**ACTION ITEM**
Could you return only the lines that run from the line with "(mk_link w rtt rv ds (mk_ack" through the final line of the data, exactly as they stand?

----------------

(* ===== verification/SendSpec.v ===== *)
(** * Send window: representation and operations

    A send window holds the run of reliable packets that are not yet
    cumulatively acknowledged.  [send_rep w h es] says that [w] holds the
    entries [es], oldest first, of the stream positions [h], [h + 1], ...; the
    sequence number of position [p] is [u32 p].  Each operation is proved to do
    on [w] what a list operation does on [es]. *)
From S2P Require Import Prelude Ring Types Seq Rtt Mpmc MpmcSpec Queue SendWindow.
From stdpp Require Import base numbers list gmap.
Open Scope Z_scope.
Open Scope rel4u_scope.

(** ** The representation *)

(** The entry of position [p]: a slot filled by a push. *)
Record entry_ok (p : Z) (e : rel4u_send_slot) : Prop := {
  eo_in_use : ss_in_use e = true;
  eo_seq : ss_seq_num e = u32 p;
  eo_mode : mode_reliable (ss_delivery_mode e) = true;
  eo_last : is_u64 (ss_last_sent_time_ns e);
  eo_len : 0 <= ss_payload_len e <= REL4U_MAX_PAYLOAD_SIZE;
  eo_data : ss_payload_len e <= Z.of_nat (length (ss_payload e))
}.

(** The entries the peer has not acknowledged. *)
Definition unacked (es : list rel4u_send_slot) : list rel4u_send_slot :=
  filter (fun e => ss_acked e = false) es.

Record send_rep (w : rel4u_send_window) (h : Z) (es : list rel4u_send_slot) : Prop := {
  sr_cap : cap_ok (sw_capacity w);
  sr_slots : Z.of_nat (length (sw_slots w)) = sw_capacity w;
  sr_head : sw_head_seq w = u32 h;
  sr_next : sw_next_seq w = u32 (h + Z.of_nat (length es));
  sr_fits : Z.of_nat (length es) <= sw_capacity w;
  sr_view : es = ring_view (sw_slots w) (sw_capacity w) h (Z.of_nat (length es));
  sr_entries : forall i e, es !! i = Some e -> entry_ok (h + Z.of_nat i) e;
  sr_flight : sw_in_flight w = Z.of_nat (length (unacked es))
}.

Lemma unacked_length es : (length (unacked es) <= length es)%nat.
Proof. apply length_filter. Qed.

Lemma unacked_app l1 l2 : unacked (l1 ++ l2) = unacked l1 ++ unacked l2.
Proof. apply filter_app. Qed.

Lemma unacked_single e : unacked [e] = if ss_acked e then [] else [e].
Proof. unfold unacked. rewrite filter_cons, filter_nil. by destruct (ss_acked e); case_decide. Qed.

Lemma send_rep_cap_pos w h es : send_rep w h es -> 0 < sw_capacity w.
Proof. intros [[] _ _ _ _ _ _ _]. lia. Qed.

(** The slot that a wire sequence number selects is the one of its position. *)
Lemma send_slot_idx_mod w p : cap_ok (sw_capacity w) ->
  send_slot_idx w (u32 p) = p mod sw_capacity w.
Proof.
  intros Hc. unfold send_slot_idx. rewrite (u32_small (_ - 1)) by (destruct Hc; word_lia).
  by apply land_mask.
Qed.

(** Reading and writing the slot of an entry. *)
Lemma send_slot_get w h es k e : send_rep w h es -> 0 <= k -> es !! Z.to_nat k = Some e ->
  sw_slots w !. send_slot_idx w (u32 (h + k)) = e.
Proof.
  intros R Hk He. rewrite send_slot_idx_mod by apply R.
  assert (k < Z.of_nat (length es)) by (apply lookup_lt_Some in He; lia).
  rewrite (sr_view _ _ _ R), ring_view_lookup in He by lia. by injection He.
Qed.

Lemma send_slots_set w h es k e : send_rep w h es -> 0 <= k < Z.of_nat (length es) ->
  let l := arr_set (sw_slots w) (send_slot_idx w (u32 (h + k))) e in
  Z.of_nat (length l) = sw_capacity w /\
  <[Z.to_nat k := e]> es = ring_view l (sw_capacity w) h (Z.of_nat (length es)).
Proof.
  intros R Hk. cbv zeta. rewrite send_slot_idx_mod by apply R.
  change (arr_set ?l (?p mod ?c) ?x) with (ring_set l c p x).
  rewrite ring_set_length, (sr_slots _ _ _ R). split; [done|].
  rewrite ring_view_set_in, <- (sr_view _ _ _ R);
    [done|by eapply send_rep_cap_pos|apply R|apply R|done].
Qed.

(** Replacing an entry by another of the same position. *)
Lemma send_rep_set w h es k e n : send_rep w h es ->
  0 <= k < Z.of_nat (length es) -> entry_ok (h + k) e ->
  n = Z.of_nat (length (unacked (<[Z.to_nat k := e]> es))) ->
  send_rep (w <| sw_slots := arr_set (sw_slots w) (send_slot_idx w (u32 (h + k))) e |>
              <| sw_in_flight := n |>) h (<[Z.to_nat k := e]> es).
Proof.
  intros R Hk He Hn. destruct (send_slots_set w h es k e R Hk) as [Hl Hv].
  constructor; cbn; rewrite ?length_insert; try apply R; [done|done| |done].
  intros i x Hx. destruct (decide (i = Z.to_nat k)) as [->|Hne].
  - rewrite list_lookup_insert_eq in Hx by lia. injection Hx as <-. by rewrite Z2Nat.id by lia.
  - rewrite list_lookup_insert_ne in Hx by done. by apply R.
Qed.

(** ** Initialisation, reset and push *)

Lemma fresh_rep slots c s un : cap_ok c -> is_u32 s -> Z.of_nat (length slots) = c ->
  send_rep (mk_send_window slots c s s un 0) s [].
Proof. intros. constructor; cbn; try done; rewrite ?Z.add_0_r, ?u32_small; try done. destruct H. lia. Qed.

(** The loops and tests compare the ends of the window as positions. *)
Lemma send_diff w h es : send_rep w h es ->
  rel4u_seq_diff (sw_next_seq w) (sw_head_seq w) = Z.of_nat (length es).
Proof.
  intros R. rewrite (sr_head _ _ _ R), (sr_next _ _ _ R), seq_diff_near; [lia|].
  pose proof (sr_cap _ _ _ R) as [? _]. pose proof (sr_fits _ _ _ R). unfold near. lia.
Qed.

Lemma send_fuel w h es : send_rep w h es ->
  Z.to_nat (u32 (sw_next_seq w - sw_head_seq w)) = length es.
Proof.
  intros R. rewrite (sr_head _ _ _ R), (sr_next _ _ _ R).
  pose proof (sr_cap _ _ _ R) as [? _]. pose proof (sr_fits _ _ _ R).
  autorewrite with rel4u. rewrite u32_small; [lia|word_lia].
Qed.

Lemma send_flight_le w h es : send_rep w h es -> sw_in_flight w <= Z.of_nat (length es).
Proof. intros R. rewrite (sr_flight _ _ _ R). pose proof (unacked_length es). lia. Qed.

Lemma s32_cap w h es : send_rep w h es -> s32 (sw_capacity w) = sw_capacity w.
Proof. intros R. pose proof (sr_cap _ _ _ R) as [? _]. word_lia. Qed.

(** The full-window test of [push] is the negation of [can_send]. *)
Lemma can_send_spec w h es : send_rep w h es ->
  rel4u_send_window_can_send w = (Z.of_nat (length es) <? sw_capacity w).
Proof.
  intros R. unfold rel4u_send_window_can_send.
  rewrite (send_diff _ _ _ R), (s32_cap _ _ _ R). pose proof (send_flight_le _ _ _ R). lia.
Qed.

Lemma push_full_test w h es : send_rep w h es ->
  (sw_in_flight w >=? sw_capacity w) ||
  (rel4u_seq_diff (sw_next_seq w) (sw_head_seq w) >=? s32 (sw_capacity w))
  = (Z.of_nat (length es) >=? sw_capacity w).
Proof.
  intros R. rewrite (send_diff _ _ _ R), (s32_cap _ _ _ R). pose proof (send_flight_le _ _ _ R). lia.
Qed.

(** The entry that a push of [len] bytes of [data] leaves for position [p]. *)
Definition pushed_entry (p mode len now_ns : Z) (payload : list Z) : rel4u_send_slot :=
  mk_send_slot (u32 p) now_ns now_ns len 0 mode true false payload.

Lemma pushed_entry_ok p mode len now payload :
  mode_reliable mode = true -> is_u64 now -> 0 <= len <= REL4U_MAX_PAYLOAD_SIZE ->
  len <= Z.of_nat (length payload) -> entry_ok p (pushed_entry p mode len now payload).
Proof. by constructor. Qed.

(** Appending an entry at [next_seq]. *)
Lemma send_rep_snoc w h es e : send_rep w h es ->
  Z.of_nat (length es) < sw_capacity w -> entry_ok (h + Z.of_nat (length es)) e -> ss_acked e = false ->
  let p := h + Z.of_nat (length es) in
  send_rep (w <| sw_next_seq := u32 (p + 1) |>
              <| sw_slots := arr_set (sw_slots w) (send_slot_idx w (u32 p)) e |>
              <| sw_in_flight := u32 (sw_in_flight w + 1) |>) h (es ++ [e]).
Proof.
  intros R Hn He Ha. cbv zeta. set (n := Z.of_nat (length es)) in *.
  pose proof (sr_cap _ _ _ R) as [Hc _]. pose proof (send_rep_cap_pos _ _ _ R).
  constructor; cbn; rewrite ?length_app; cbn; rewrite ?Nat2Z.inj_add; change (Z.of_nat 1) with 1;
    fold n; try apply R; rewrite ?send_slot_idx_mod by apply R;
    change (arr_set ?l (?q mod ?c) ?x) with (ring_set l c q x).
  - by rewrite ring_set_length, (sr_slots _ _ _ R).
  - f_equal. lia.
  - lia.
  - rewrite ring_view_snoc by lia. rewrite ring_view_set_out by lia.
    rewrite ring_at_set_eq; [|lia|apply R|done]. f_equal. apply R.
  - intros i x [Hx|[Hi Hx]]%lookup_app_Some; [by apply R|].
    destruct (i - length es)%nat eqn:E; [|done]. injection Hx as <-.
    replace (Z.of_nat i) with n by lia. done.
  - rewrite unacked_app, length_app. unfold unacked at 2. rewrite filter_cons_True by done.
    cbn. pose proof (send_flight_le _ _ _ R). rewrite (sr_flight _ _ _ R) in *. rewrite u32_small; [lia|].
    word_lia.
Qed.

Lemma push_fill_eq slot p mode data len now :
  mode_reliable mode = true -> 0 <= len <= REL4U_MAX_PAYLOAD_SIZE ->
  push_fill slot (u32 p) mode data len now =
  pushed_entry p mode len now (memcpy (ss_payload slot) data len).
Proof.
  intros Hm Hl. assert (Hmode : u8 mode = mode).
  { apply mode_reliable_true in Hm as [->| ->]; reflexivity. }
  assert (Hlen : u16 len = len) by (unfold REL4U_MAX_PAYLOAD_SIZE in *; word_lia).
  unfold push_fill. rewrite Hmode, Hlen. by destruct slot.
Qed.

Lemma push_reliable w h es mode data len now :
  send_rep w h es -> mode_reliable mode = true -> is_u64 now -> 0 <= len <= Z.of_nat (length data) ->
  len <= REL4U_MAX_PAYLOAD_SIZE ->
  let p := h + Z.of_nat (length es) in
  if Z.of_nat (length es) <? sw_capacity w then
    exists w' payload, rel4u_send_window_push w mode data len now = (0, w', Some (u32 p)) /\
      send_rep w' h (es ++ [pushed_entry p mode len now payload]) /\
      take (Z.to_nat len) payload = take (Z.to_nat len) data /\
      sw_capacity w' = sw_capacity w /\ sw_next_unrel_seq w' = sw_next_unrel_seq w
  else rel4u_send_window_push w mode data len now = (-2, w, None).
Proof.
  intros R Hm Hnow Hl Hmax. cbv zeta. unfold rel4u_send_window_push.
  rewrite (push_full_test _ _ _ R), Hm. destruct (Z.gtb_spec len REL4U_MAX_PAYLOAD_SIZE); [lia|].
  destruct (Z.ltb_spec (Z.of_nat (length es)) (sw_capacity w)) as [Hn|Hn].
  2:{ by rewrite (proj2 (Z.geb_le _ _) Hn). }
  destruct (Z.geb_spec (Z.of_nat (length es)) (sw_capacity w)); [lia|].
  destruct w as [slots c hd nx un fl]. pose proof (sr_next _ _ _ R) as E. cbn in E. subst nx.
  cbn -[u32 send_slot_idx]. set (sl := slots !. _).
  rewrite push_fill_eq by (done || lia). eexists _, _. split; [reflexivity|].
  split; [|split; [apply memcpy_take; lia|done]]. rewrite u32_add_l.
  apply (send_rep_snoc _ h es _ R); [done| |done].
  apply pushed_entry_ok; [done|done|lia|]. unfold memcpy. rewrite length_app, length_take. lia.
Qed.

(** ** Round-trip samples *)

(** Karn's rule: an acknowledged entry gives a sample, in milliseconds since it
    was first sent, only when it was never sent again. *)
Definition rtt_sample (now_ns : Z) (e : rel4u_send_slot) : option Z :=
  if (ss_retransmit_count e =? 0) && (now_ns >=? ss_first_sent_time_ns e)
  then Some (u32 (u64 (now_ns - ss_first_sent_time_ns e) / 1000000)) else None.

Definition apply_sample (s : option rel4u_rtt * option rel4u_stats) (ms : Z)
  : option rel4u_rtt * option rel4u_stats :=
  match s with
  | (Some r, stats) =>
      let r := rel4u_rtt_update_sample r ms in
      (Some r, (fun s => s <| st_current_rtt_ms := r_srtt_ms r |>
                           <| st_current_rto_ms := r_rto_ms r |>) <$> stats)
  | (None, stats) => (None, stats)
  end.

(** The estimator and the statistics after the entries [es] are acknowledged. *)
Definition sampled (now_ns : Z) (es : list rel4u_send_slot)
    (s : option rel4u_rtt * option rel4u_stats) : option rel4u_rtt * option rel4u_stats :=
  foldl apply_sample s (omap (rtt_sample now_ns) es).

Lemma sampled_app now l1 l2 s : sampled now (l1 ++ l2) s = sampled now l2 (sampled now l1 s).
Proof. unfold sampled. by rewrite omap_app, foldl_app. Qed.

Lemma ack_rtt_sample_sampled e now rtt stats :
  ack_rtt_sample e now rtt stats = sampled now [e] (rtt, stats).
Proof.
  unfold ack_rtt_sample, sampled. simpl. unfold rtt_sample.
  by destruct rtt; destruct (_ && _).
Qed.

(** ** Acknowledging one entry *)

Definition ack_entry (e : rel4u_send_slot) : rel4u_send_slot := e <| ss_acked := true |>.

Lemma ack_entry_ok p e : entry_ok p e -> entry_ok p (ack_entry e).
Proof. intros []. by constructor. Qed.

Lemma unacked_insert es k e : es !! k = Some e -> ss_acked e = false ->
  S (length (unacked (<[k := ack_entry e]> es))) = length (unacked es).
Proof.
  intros He Ha. assert (k < length es)%nat by eauto using lookup_lt_Some.
  rewrite insert_take_drop by done. rewrite <- (take_drop_middle es k e He) at 3.
  rewrite !unacked_app, !length_app. unfold unacked at 2 4.
  rewrite filter_cons_False by done. rewrite filter_cons_True by done. cbn. lia.
Qed.

(** [frame w w']: the fields that acknowledgements never write. *)
Record send_frame (w w' : rel4u_send_window) : Prop := {
  sf_capacity : sw_capacity w' = sw_capacity w;
  sf_next : sw_next_seq w' = sw_next_seq w;
  sf_unrel : sw_next_unrel_seq w' = sw_next_unrel_seq w
}.
#[export] Instance send_frame_preorder : PreOrder send_frame.
Proof. split; [by constructor|]. intros ??? [] []. constructor; congruence. Qed.

Lemma ack_slot_spec w h es k e now rtt stats : send_rep w h es -> 0 <= k ->
  es !! Z.to_nat k = Some e -> ss_acked e = false ->
  exists w', ack_slot w (send_slot_idx w (u32 (h + k))) now rtt stats
      = (w', fst (sampled now [e] (rtt, stats)), snd (sampled now [e] (rtt, stats))) /\
    send_rep w' h (<[Z.to_nat k := ack_entry e]> es) /\ send_frame w w'.
Proof.
  intros R Hk He Ha. unfold ack_slot. rewrite (send_slot_get _ _ _ _ _ R Hk He).
  rewrite ack_rtt_sample_sampled. destruct (sampled now [e] (rtt, stats)) as [rtt' stats'].
  pose proof (unacked_insert _ _ _ He Ha) as Hu. pose proof (sr_flight _ _ _ R) as Hf.
  cbv zeta. cbn -[Z.gtb Z.sub arr_set]. rewrite (proj2 (Z.gtb_lt (sw_in_flight w) 0)) by lia.
  eexists. split; [reflexivity|]. split; [|by constructor]. apply send_rep_set; [done| | |lia].
  - apply lookup_lt_Some in He. lia.
  - apply ack_entry_ok. rewrite <- (Z2Nat.id k) at 1 by done. by apply R.
Qed.
(** A data packet in the network with the position it carries, and an
    acknowledgement with the position that was expected when it was made. *)
Record data_packet := mk_data { dp_pos : Z; dp_header : rel4u_header; dp_payload : list Z }.
Record ack_packet := mk_ack { ap_pos : Z; ap_ack : Z; ap_sack : Z }.

Record link := mk_link {
  lk_send : rel4u_send_window;
  lk_rtt : rel4u_rtt;
  lk_recv : rel4u_recv_window;
  lk_data : list data_packet;
  lk_acks : list ack_packet;
  lk_delivered : list (Z * Z * list Z);
  lk_head : Z;
  lk_next : Z;
  lk_expected : Z
}.

Section link.
Context (content : Z -> Z * list Z) (session_id p0 : Z).
Hypothesis content_ok : forall q, mode_reliable (fst (content q)) = true /\
  Z.of_nat (length (snd (content q))) <= REL4U_MAX_PAYLOAD_SIZE.

(** The packet a slot of the window [w] goes out as, [h] being the position of the head. *)
Definition slot_packet (h : Z) (w : rel4u_send_window) (s : rel4u_send_slot) : data_packet :=
  mk_data (h + u32 (ss_seq_num s - sw_head_seq w))
    (make_header REL4U_PKT_DATA (ss_delivery_mode s) session_id (ss_seq_num s) (ss_payload_len s) 0 0)
    (take (Z.to_nat (ss_payload_len s)) (ss_payload s)).

(** The network keeps every packet it has been given: delivering one leaves it
    there (duplication), delivering in any order is reordering, and never
    delivering one is loss.  A packet reaches its endpoint while the stream is
    within [2^31] positions of it. *)
Inductive link_step : link -> link -> Prop :=
  | step_send w rtt rv ds acks out h n p now w' seq :
      is_u64 now ->
      rel4u_send_window_push w (fst (content n)) (snd (content n))
        (Z.of_nat (length (snd (content n)))) now = (0, w', Some seq) ->
      link_step (mk_link w rtt rv ds acks out h n p)
        (mk_link w' rtt rv
           (mk_data n (make_header REL4U_PKT_DATA (fst (content n)) session_id seq
              (Z.of_nat (length (snd (content n)))) 0 0) (snd (content n)) :: ds)
           acks out h (n + 1) p)
  | step_retransmit w rtt rv ds acks out h n p now max w' sent :
      is_u64 now ->
      retransmit_all w now (rel4u_send_window_get_expired w now (rel4u_rtt_get_rto (Some rtt))
        (Z.of_nat max)) = (w', sent) ->
      link_step (mk_link w rtt rv ds acks out h n p)
        (mk_link w' (rel4u_rtt_on_timeout rtt) rv ((slot_packet h w <$> sent) ++ ds) acks out h n p)
  | step_receive w rtt rv ds acks out h n p d scratch max rc0 r rv' scratch' rc :
      d ∈ ds -> near (dp_pos d) p -> 0 < max <= Z.of_nat (length scratch) ->
      rel4u_recv_window_on_packet rv (dp_header d) (Some (dp_payload d)) scratch max rc0
        = (r, rv', scratch', rc) ->
      link_step (mk_link w rtt rv ds acks out h n p)
        (mk_link w rtt rv' ds acks (out ++ (slot_view <$> take (Z.to_nat rc) scratch'))
           h n (p + u32 (rw_expected_seq rv' - rw_expected_seq rv)))
  | step_drain w rtt rv ds acks out h n p scratch max rc0 r rv' scratch' rc :
      0 < max <= Z.of_nat (length scratch) ->
      rel4u_recv_window_pop_ready rv scratch max rc0 = (r, rv', scratch', rc) ->
      link_step (mk_link w rtt rv ds acks out h n p)
        (mk_link w rtt rv' ds acks (out ++ (slot_view <$> take (Z.to_nat rc) scratch'))
           h n (p + u32 (rw_expected_seq rv' - rw_expected_seq rv)))
  | step_acknowledge w rtt rv ds acks out h n p :
      let info := rel4u_recv_window_get_ack_info rv in
      link_step (mk_link w rtt rv ds acks out h n p)
        (mk_link w rtt rv ds (mk_ack p (fst info) (snd info) :: acks) out h n p)
  | step_ack_arrives w rtt rv ds acks out h n p a now w' rtt' stats' :
      a ∈ acks -> near h (ap_pos a - 1) ->
      rel4u_send_window_on_ack w (ap_ack a) (ap_sack a) now (Some rtt) None = (w', Some rtt', stats') ->
      link_step (mk_link w rtt rv ds acks out h n p)
        (mk_link w' rtt' rv ds acks out (h + u32 (sw_head_seq w' - sw_head_seq w)) n p).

----------------

**RESULT FOR THIS EXERCISE**
        (mk_link w rtt rv ds (mk_ack p (fst info) (snd info) :: acks) out h n p)
  | step_ack_arrives w rtt rv ds acks out h n p a now w' rtt' stats' :
      a ∈ acks -> near h (ap_pos a - 1) ->
      rel4u_send_window_on_ack w (ap_ack a) (ap_sack a) now (Some rtt) None = (w', Some rtt', stats') ->
      link_step (mk_link w rtt rv ds acks out h n p)
        (mk_link w' rtt' rv ds acks out (h + u32 (sw_head_seq w' - sw_head_seq w)) n p).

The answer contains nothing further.